Reproduce word for word the lines between those holding "set_cntv_ctl_el0 (Z.lor (Z.land" and "Definition reload_timer (ms", inclusive, and nothing else from the data below.
[Opening Data section]
(* ===== verification/Timer.v ===== *)
(** * The generic timer (kernel/driver/timer.c)

    Each CPU's virtual timer and the count of ticks that CPU 0 keeps. *)

From S2P Require Import Prelude Irq.
Open Scope Z_scope.
Open Scope prog_scope.

Definition CNTV_CTL_ENABLE : Z := Z.shiftl 1 0.
Definition CNTV_CTL_IMASK : Z := Z.shiftl 1 1.

(** The timer of the CPU that runs, the frequency register, the variables of
    timer.c and the table of handlers. *)
Record timer := Timer {
  cntv_ctl_el0 : Z;
  cntv_tval_el0 : Z;
  cntfrq_el0 : Z;
  ticks : Z;
  interval_ms : Z;
  t_irq : list irqfn
}.

Definition set_cntv_ctl_el0 (c : Z) : prog timer unit :=
  modify (λ t, Timer (u64 c) (cntv_tval_el0 t) (cntfrq_el0 t) (ticks t) (interval_ms t) (t_irq t)).
Definition set_cntv_tval_el0 (v : Z) : prog timer unit :=
  modify (λ t, Timer (cntv_ctl_el0 t) (u64 v) (cntfrq_el0 t) (ticks t) (interval_ms t) (t_irq t)).
Definition set_ticks (v : Z) : prog timer unit :=
  modify (λ t, Timer (cntv_ctl_el0 t) (cntv_tval_el0 t) (cntfrq_el0 t) (u64 v) (interval_ms t) (t_irq t)).
Definition set_interval (v : Z) : prog timer unit :=
  modify (λ t, Timer (cntv_ctl_el0 t) (cntv_tval_el0 t) (cntfrq_el0 t) (ticks t) (u64 v) (t_irq t)).

Definition of_irq : lens timer (list irqfn) :=
  Lens t_irq (λ l t, Timer (cntv_ctl_el0 t) (cntv_tval_el0 t) (cntfrq_el0 t) (ticks t) (interval_ms t) l).

Definition enable_timer : prog timer unit :=
  c <- gets cntv_ctl_el0 ;;
  set_cntv_ctl_el0 (Z.land (Z.lor c CNTV_CTL_ENABLE) (Z.lnot CNTV_CTL_IMASK)).

Definition disable_timer : prog timer unit :=
  c <- gets cntv_ctl_el0 ;;
  set_cntv_ctl_el0 (Z.lor (Z.land c (Z.lnot CNTV_CTL_ENABLE)) CNTV_CTL_IMASK).

Definition timer_enabled : prog timer bool :=
  c <- gets cntv_ctl_el0 ;;
  ret (nz (Z.land c 1)).

Definition reload_timer (ms : Z) : prog timer unit :=
  let interval_us := u64 (ms * 1000) in
  frq <- gets cntfrq_el0 ;;
  set_cntv_tval_el0 (u64 (interval_us * (frq / 1000000))).

Definition timerintr (cpu : Z) : prog timer unit :=
  disable_timer ;;
  (if cpu =? 0 then t <- gets ticks ;; set_ticks (t + 1) else ret tt) ;;
  ms <- gets interval_ms ;;
  reload_timer ms ;;
  enable_timer.

Definition timer_init (ms : Z) : prog timer unit :=
  set_interval ms ;;
  set_ticks 0 ;;
  zoom of_irq (new_irq TIMER_IRQ TimerIntr).

Definition timer_init_percpu : prog timer unit :=
  disable_timer ;;
  ms <- gets interval_ms ;;
  reload_timer ms ;;
  enable_timer.

(** ** The timer goes on *)

(** The timer counts down one interval and will then interrupt. *)
Record armed (t : timer) : Prop := {
  arm_on : Z.testbit (cntv_ctl_el0 t) 0 = true;
  arm_unmasked : Z.testbit (cntv_ctl_el0 t) 1 = false;
  arm_count : cntv_tval_el0 t = u64 (u64 (interval_ms t * 1000) * (cntfrq_el0 t / 1000000))
}.

Lemma enable_bits c : let c' := u64 (Z.land (Z.lor (u64 c) CNTV_CTL_ENABLE) (Z.lnot CNTV_CTL_IMASK)) in
  Z.testbit c' 0 = true ∧ Z.testbit c' 1 = false.
Proof.
  cbv zeta. unfold u64. rewrite !Z.mod_pow2_bits_low, !Z.land_spec, !Z.lor_spec by lia. split; [by rewrite orb_true_r|by rewrite andb_false_r].
Qed.

Lemma rearm_run t : ∃ t', (ms <- gets interval_ms ;; reload_timer ms ;; enable_timer)%prog t = Ret tt t' ∧
  (0 <= cntv_ctl_el0 t < 2 ^ 64 → armed t') ∧ ticks t' = ticks t ∧ interval_ms t' = interval_ms t ∧ t_irq t' = t_irq t ∧ cntfrq_el0 t' = cntfrq_el0 t.
Proof.
  eexists. split; [done|]. split_and!; try done. intros Hc. split; cbn.
  - rewrite <- (u64_small (cntv_ctl_el0 t) Hc). apply enable_bits.
  - rewrite <- (u64_small (cntv_ctl_el0 t) Hc). apply enable_bits.
  - unfold u64. by rewrite Z.mod_mod.
Qed.

(** The interrupt of the timer: it is armed again for the interval, whatever
    its state, and CPU 0 counts one more tick, modulo 2^64; the others count
    none. *)
Lemma timerintr_run cpu t :
  ∃ t', timerintr cpu t = Ret tt t' ∧ armed t' ∧ ticks t' = (if cpu =? 0 then u64 (ticks t + 1) else ticks t) ∧
    interval_ms t' = interval_ms t ∧ t_irq t' = t_irq t.
Proof.
  unfold timerintr, disable_timer. rewrite pbind_assoc, pbind_gets. unfold set_cntv_ctl_el0. rewrite pbind_modify.
  set (t1 := Timer _ _ _ _ _ _). assert (H1 : 0 <= cntv_ctl_el0 t1 < 2 ^ 64) by apply u64_bound. destruct (cpu =? 0).
  - rewrite pbind_assoc, pbind_gets. unfold set_ticks at 1. rewrite pbind_modify. set (t2 := Timer _ _ _ _ _ _).
    destruct (rearm_run t2) as (t' & E & A & K1 & K2 & K3 & _). exists t'. split; [exact E|]. split_and!; [by apply A|by rewrite K1|by rewrite K2|by rewrite K3].
  - rewrite pbind_ret_l. destruct (rearm_run t1) as (t' & E & A & K1 & K2 & K3 & _). exists t'.
    split; [exact E|]. split_and!; [by apply A|by rewrite K1|by rewrite K2|by rewrite K3].
Qed.

(** A CPU that starts arms its timer with the interval that is set. *)
Lemma timer_init_percpu_run t : ∃ t', timer_init_percpu t = Ret tt t' ∧ armed t' ∧ ticks t' = ticks t ∧
  interval_ms t' = interval_ms t ∧ t_irq t' = t_irq t.
Proof.
  unfold timer_init_percpu, disable_timer. rewrite pbind_assoc, pbind_gets. unfold set_cntv_ctl_el0.
  rewrite pbind_modify. set (t2 := Timer _ _ _ _ _ _). destruct (rearm_run t2) as (t' & E & A & K1 & K2 & K3 & _).
  exists t'. split; [exact E|]. split_and!; [by apply A, u64_bound|done..].
Qed.

(** After the two initialisations the timer is armed, no tick is counted and
    [timerintr] is the handler of its interrupt. *)
Lemma timer_init_run ms t : length (t_irq t) = NIRQ →
  ∃ t', (timer_init ms ;; timer_init_percpu)%prog t = Ret tt t' ∧ armed t' ∧ ticks t' = 0 ∧ interval_ms t' = u64 ms ∧
    t_irq t' !! Z.to_nat TIMER_IRQ = Some TimerIntr.
Proof.
  intros Hl. unfold timer_init, set_interval. rewrite !pbind_assoc, pbind_modify. unfold set_ticks. rewrite !pbind_assoc, pbind_modify.
  set (t1 := Timer _ _ _ _ _ _).
  assert (E1 : zoom of_irq (new_irq TIMER_IRQ TimerIntr) t1 =
    Ret tt (Timer (cntv_ctl_el0 t) (cntv_tval_el0 t) (cntfrq_el0 t) 0 (u64 ms) (<[27%nat := TimerIntr]> (t_irq t)))) by done.
  rewrite (pbind_ok _ _ _ _ _ E1). destruct (timer_init_percpu_run (Timer (cntv_ctl_el0 t) (cntv_tval_el0 t) (cntfrq_el0 t) 0 (u64 ms) (<[27%nat := TimerIntr]> (t_irq t))))
    as (t' & E & A & K1 & K2 & K3).
  exists t'. split; [exact E|]. split_and!; [done..|]. rewrite K3. cbn [t_irq].
  apply list_lookup_insert_eq. rewrite Hl. unfold NIRQ. lia.
Qed.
[Closing Data section]
Your response:
  set_cntv_ctl_el0 (Z.lor (Z.land c (Z.lnot CNTV_CTL_ENABLE)) CNTV_CTL_IMASK).

Definition timer_enabled : prog timer bool :=
  c <- gets cntv_ctl_el0 ;;
  ret (nz (Z.land c 1)).

Definition reload_timer (ms : Z) : prog timer unit :=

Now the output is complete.